Когда я проходил мимо Нины Петровны, на меня повеяло духами — запах был вкрадчивый, прохладно-горьковатый. К сердцу моему подкатилась теплая волна, вспомнилось что-то, чего и не было. Бывает такое.
Мы с Агриппиной обогнули дом и через заднее, выходящее на огород крыльцо вошли в сени.
— Мойся, грешник египетский, — строго сказала Агриппина, подтолкнув меня к рукомойнику.
Мыться пришлось долго: она все стояла возле меня и понукала:
— Мойся, мойся, грязь не шуба!
Потом она провела меня в комнату, усадила за стол.
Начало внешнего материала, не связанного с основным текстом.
(** No issue dates from before [year]. *)
Definition noBacklog (issues : list Issue) (year : Z) : Prop :=
  Forall (fun i => backlog year i = false) (plainIssues issues).

(** Every issue of [year] that is closed in [year] is closed in the month
    in which it was created. *)
Definition closedInCreationMonth (issues : list Issue) (year : Z) : Prop :=
  Forall (fun i => getFullYear (created_at i) = year ->
                   forall t, closed_at i = Some t -> getFullYear t = year ->
                             getMonth t = getMonth (created_at i))
         (plainIssues issues).

End WithCalendar.

End Monthly.

(** ** Sums and selections, for the statements about reports *)

Module Totals.

(** The sum of [f] over a list. *)
Definition sumOf {A} (f : A -> Z) (l : list A) : Z :=
  foldr (fun x acc => f x + acc) 0 l.

(** Whether the three fetches made for a repository all succeed. *)
Definition settles (api : Aggregator.Api) (orgName : string) (sinceYear : Z)
    (repo : Repo) : bool :=
  match Aggregator.getContributorStats api orgName (repo_name repo),
        Aggregator.getIssues api orgName (repo_name repo) sinceYear,
        Aggregator.getPullRequests api orgName (repo_name repo) with
  | Ok _, Ok _, Ok _ => true
  | _, _, _ => false
  end.

(** The repositories that are not forks. *)
Definition ownRepos (allRepos : list Repo) : list Repo :=
  List.filter (fun repo => negb (fork repo)) allRepos.

(** The contributor entries of all the repositories of a run. *)
Definition allContributors (repoStats : list Aggregator.RepoStats) : list Contributor :=
  flat_map (fun repo => default [] (Aggregator.contributorStats repo)) repoStats.

(** Whether a contributor entry carries the (non-empty) login [l]. *)
Definition authoredBy (l : string) (contributor : Contributor) : bool :=
  JsString.truthy (author_login contributor) &&
  String.eqb (default EmptyString (author_login contributor)) l.

Section WithHost.
Context `{Calendar} `{Engine}.

(** The per-repository results that [Promise.all(...).then(filter(Boolean))]
    leaves. *)
Definition collected (api : Aggregator.Api) (orgName : string) (year : Z)
    (allRepos : list Repo) : list Aggregator.RepoStats :=
  omap id (map (Aggregator.repoStatsOf api orgName year) (ownRepos allRepos)).

(** The commits that a contributor entry records for the weeks that start
    in [year]. *)
Definition commitsInYear (year : Z) (contributor : Contributor) : Z :=
  sumOf (fun week => if getFullYear (1000 * w week) =? year then c week else 0)
        (weeks contributor).

(** The commits of [year] that the contributor entries with login [l] hold. *)
Definition commitsOf (year : Z) (l : string)
    (repoStats : list Aggregator.RepoStats) : Z :=
  sumOf (commitsInYear year)
        (List.filter (authoredBy l) (allContributors repoStats)).

End WithHost.

End Totals.

(** The sum of the counts of a histogram; an entry that is not a number
    counts for nothing. *)
Definition countOf (p : JsObject.prim) : Z :=
  match p with
  | JsObject.Num n => n
  | JsObject.Str _ => 0
  end.

Definition histogramTotal (types : JsObject.t) : Z :=
  map_fold (fun _ p acc => countOf p + acc) 0 types.

(** The number a dictionary holds under a key, 0 when it holds none. *)
Definition numberAt (o : JsObject.t) (key : string) : Z :=
  match o !! key with
  | Some p => countOf p
  | None => 0
  end.

(** Whether a dictionary holds no string under a key. *)
Definition noTextAt (o : JsObject.t) (key : string) : bool :=
  match o !! key with
  | Some (JsObject.Str _) => false
  | _ => true
  end.

(** How many closed pull requests of a list are counted under a type. *)
Definition typeCount `{Engine} (prs : list PullRequest) (type : string) : nat :=
  length (List.filter (fun pr => StatsCalculator.isClosed pr &&
                                 String.eqb (StatsCalculator.prType pr) type) prs).

(** Whether every closed pull request of a list has a type that reaches
    nothing of [Object.prototype]. *)
Definition ordinaryTypes `{Engine} (prs : list PullRequest) : bool :=
  forallb (fun pr => negb (StatsCalculator.isClosed pr) ||
                     JsObject.ordinary (StatsCalculator.prType pr)) prs.

(** ** View model: the ranking queries on repositories *)

Module Ranking.

(** Stable insertion for [sort((a, b) => key(b) - key(a))]. *)
Fixpoint insertDescBy {A} (key : A -> Z) (x : A) (l : list A) : list A :=
  match l with
  | [] => [x]
  | y :: l' => if key y <=? key x then x :: y :: l' else y :: insertDescBy key x l'
  end.

Definition sortDescBy {A} (key : A -> Z) (l : list A) : list A :=
  foldr (insertDescBy key) [] l.

(** [getMostPopularRepos(limit)]: name and stars of the first [limit]
    repositories by stars. *)
Definition getMostPopularRepos (o : Organization.t) (limit : nat)
    : list (string * Z) :=
  map (fun repo => (name repo, stars repo))
      (take limit (sortDescBy stars (Organization.org_repos o))).

(** [getMostActiveRepos(limit)].  The repository entries of a report carry no
    [fork] field, so [!repo.fork] keeps each of them; [commitCount || 0] is
    [commitCount] for a number. *)
Definition getMostActiveRepos (o : Organization.t) (limit : nat)
    : list (string * Z) :=
  map (fun repo => (name repo, commitCount repo))
      (take limit
         (sortDescBy commitCount
            (List.filter (fun _ => true) (Organization.org_repos o)))).

(** The contributor entries that [getMostActiveMembers] visits: those of the
    repositories whose [contributors] is an array. *)
Definition entriesOf (repoList : list ReportRepo) : list ContributorEntry :=
  flat_map (fun repo => match contributors repo with
                        | ArrayOf l => l
                        | NumberOf _ => []
                        end) repoList.
(** X17. After a render pass every octet of every pixel of the buffer
    holds the converted channel of that pixel's own color, also when a
    color function returns more than four channels: what a pixel stores
    beyond its fourth octet is overwritten by the next pixel or dropped
    at the end of the buffer. The buffer keeps its length. *)
Theorem X17_rendered_pixel fp da (data : list Z) k i c :
  (i < 4)%nat ->
  (4 * k + i < length data)%nat ->
  pixelColor fp (pixelSeed fp da (4 * k)) !! i = Some c ->
  genFractal fp da data !! (4 * k + i)%nat = Some (toUint8Clamp c) /\
  length (genFractal fp da data) = length data.
Proof.
  intros Hi Hlen Hc. unfold genFractal. split.
  - apply (genFractal_loop_pixel fp da k (length data) 0 data i c);
      [lia|exact Hi|exact Hlen|exact Hc].
  - apply genFractal_loop_exit. lia.
Qed.

Lemma X17_rendered_pixel_witness :
  (3 < 4)%nat /\
  (4 * 0 + 3 < length [7; 7; 7; 7]%Z)%nat /\
  pixelColor (set_colorFunc frac_params color_funcs.whiteEscape)
    (pixelSeed (set_colorFunc frac_params color_funcs.whiteEscape)
       (mkDrawArea 1 1) (4 * 0)) !! 3%nat = Some 255 /\
  genFractal (set_colorFunc frac_params color_funcs.whiteEscape)
    (mkDrawArea 1 1) [7; 7; 7; 7]%Z !! (4 * 0 + 3)%nat =
  Some (toUint8Clamp 255).
Proof.
  assert (H1 : (3 < 4)%nat) by lia.
  assert (H2 : (4 * 0 + 3 < length [7; 7; 7; 7]%Z)%nat) by (simpl; lia).
  assert (H3 : pixelColor (set_colorFunc frac_params color_funcs.whiteEscape)
    (pixelSeed (set_colorFunc frac_params color_funcs.whiteEscape)
       (mkDrawArea 1 1) (4 * 0)) !! 3%nat = Some 255).
  { unfold pixelColor.
    destruct (_ =? _)%Z; reflexivity. }
  split; [exact H1|]. split; [exact H2|]. split; [exact H3|].
  apply (X17_rendered_pixel
           (set_colorFunc frac_params color_funcs.whiteEscape)
           (mkDrawArea 1 1) [7; 7; 7; 7]%Z 0 3 255 H1 H2 H3).
Defined.

Lemma toUint8Clamp_range r : (0 <= toUint8Clamp r <= 255)%Z.
Proof.
  unfold toUint8Clamp.
  destruct (Rle_dec r 0) as [|Hlo]; [lia|].
  destruct (Rle_dec 255 r) as [|Hhi]; [lia|].
  destruct (base_Int_part r) as [Hf1 Hf2].
  assert (H0 : (-1 < Int_part r)%Z) by (apply lt_IZR; lra).
  assert (H1 : (Int_part r < 255)%Z) by (apply lt_IZR; lra).
  destruct (Rlt_dec (IZR (Int_part r) + / 2) r); [lia|].
  destruct (Rlt_dec r (IZR (Int_part r) + / 2)); [lia|].
  destruct (Z.even (Int_part r)); lia.
Qed.

Lemma setPixelColor_octets col : forall (data : list Z) index,
  Forall (fun x => (0 <= x <= 255)%Z) data ->
  Forall (fun x => (0 <= x <= 255)%Z) (setPixelColor data index col).
Proof.
  induction col as [|c col IH]; intros data index Hd; simpl; [exact Hd|].
  apply IH. apply Forall_insert; [exact Hd|apply toUint8Clamp_range].
Qed.

Lemma genFractal_loop_octets fp da fuel : forall pxi (data : list Z),
  Forall (fun x => (0 <= x <= 255)%Z) data ->
  Forall (fun x => (0 <= x <= 255)%Z) (snd (genFractal_loop fp da fuel pxi data)).
Proof.
  induction fuel as [|fuel IH]; intros pxi data Hd; simpl; [exact Hd|].
  destruct (pxi <? length data)%nat; [|exact Hd].
  apply IH. apply setPixelColor_octets. exact Hd.
Qed.
(** ** The goal test

    [(win_rows[i] is not None and row == win_rows[i]) or
     (win_cols[i] is not None and col == win_cols[i])], evaluated left to
    right with short-circuiting.  [pos] is the cell whose coordinates are
    compared; it is [None] when the source reads it from
    [player_positions[i]] and that lookup raises. *)
Definition at_goal (g : Game) (idx : nat) (pos : option (Z * Z))
    : option bool :=
  wr ← win_rows g !! idx;
  row_hit ← match wr with
            | None => Some false
            | Some x => '(r, _) ← pos; Some (bool_decide (r = x))
            end;
  if (row_hit : bool) then Some true
  else
    wc ← win_cols g !! idx;
    match wc with
    | None => Some false
    | Some y => '(_, c) ← pos; Some (bool_decide (c = y))
    end.

(** ** find_path_to_goal *)

(** One pass of [for dr, dc in directions] for one direction, on the pair
    (queue, visited). *)
Definition bfs_visit (N : Z) (H V : gset (Z * Z)) (curr : Z * Z)
    (qv : list (Z * Z) * gset (Z * Z)) (d : Z * Z)
    : list (Z * Z) * gset (Z * Z) :=
  let '(curr_r, curr_c) := curr in
  let '(dr, dc) := d in
  let new_r := curr_r + dr in
  let new_c := curr_c + dc in
  if negb (in_board N new_r new_c) then qv
  else if wall_blocks H V curr_r curr_c dr dc then qv
  else if bool_decide ((new_r, new_c) ∉ qv.2)
  then (qv.1 ++ [(new_r, new_c)], {[ (new_r, new_c) ]} ∪ qv.2)
  else qv.

Definition bfs_expand (N : Z) (H V : gset (Z * Z)) (curr : Z * Z)
    (qv : list (Z * Z) * gset (Z * Z)) : list (Z * Z) * gset (Z * Z) :=
  foldl (bfs_visit N H V curr) qv directions.
(** * AnyToolCall proxy (src/index.js): a shallow embedding and its properties

    The proxy synthesises OpenAI-style tool calls over an upstream that only
    produces text.  Tool calls travel as text blocks framed by rare Unicode
    markers.  This development embeds the marker generator, the regex-driven
    block parser, the request rewriter, the streaming transformer and the
    edge checks of [handleRequest], and states the properties of the
    specification about them.

    JavaScript strings are sequences of UTF-16 code units; they are modelled
    as [list N].  Every glyph used by the marker tables lies in the Basic
    Multilingual Plane outside the surrogate range, so for markers a code unit
    is a code point. *)

From Stdlib Require Import String Ascii NArith Bool Arith Lia DecimalN List.
Import ListNotations.

Set Warnings "-register-all".

(* ================================================================== *)
(** * JavaScript string primitives *)
(* ================================================================== *)

Definition jsstring := list N.

(** An ASCII literal of the source as a sequence of code units. *)
Definition lit (s : string) : jsstring :=
  map N_of_ascii (list_ascii_of_string s).

Definition LF : N := 10%N.
Definition QUOTE : N := 34%N.

Fixpoint str_eqb (a b : jsstring) : bool :=
  match a, b with
  | [], [] => true
  | x :: a', y :: b' => N.eqb x y && str_eqb a' b'
  | _, _ => false
  end.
— На, ешь, — сказала она, поставив передо мной миску с похлебкой. — А сейчас кашу подогрею. И куда это Надька, блудница вавилонская, запропастилась? Нет чтобы матери помочь.
Я оглядел комнату. Много места занимал буфет, покрашенный коричневой краской. В правом углу стоял комод, накрытый бахромчатой скатертью, а над ним висело три иконы, одна из них — с горящей лампадкой. В другом углу, у окна, стоял столик с книгами, стопкой тетрадей и чернильницей-непроливайкой. Над столиком висел портрет Ленина, вырезанный, видно, из газеты. Еще на стене висела фотография. Какой-то мужчина был снят на фоне полотняного дворца и пруда с лебедями. Лицо у него было доброе, но настороженное, как это бывает, когда человек фотографируется, быть может, впервые в жизни.
Пока я ел, Агриппина стояла уперев руки в боки и смотрела на меня. По мере того как я насыщался, лицо ее становилось все добрее и спокойнее, как будто это она пришла голодная, а теперь вот заморила червячка и стала подобрее.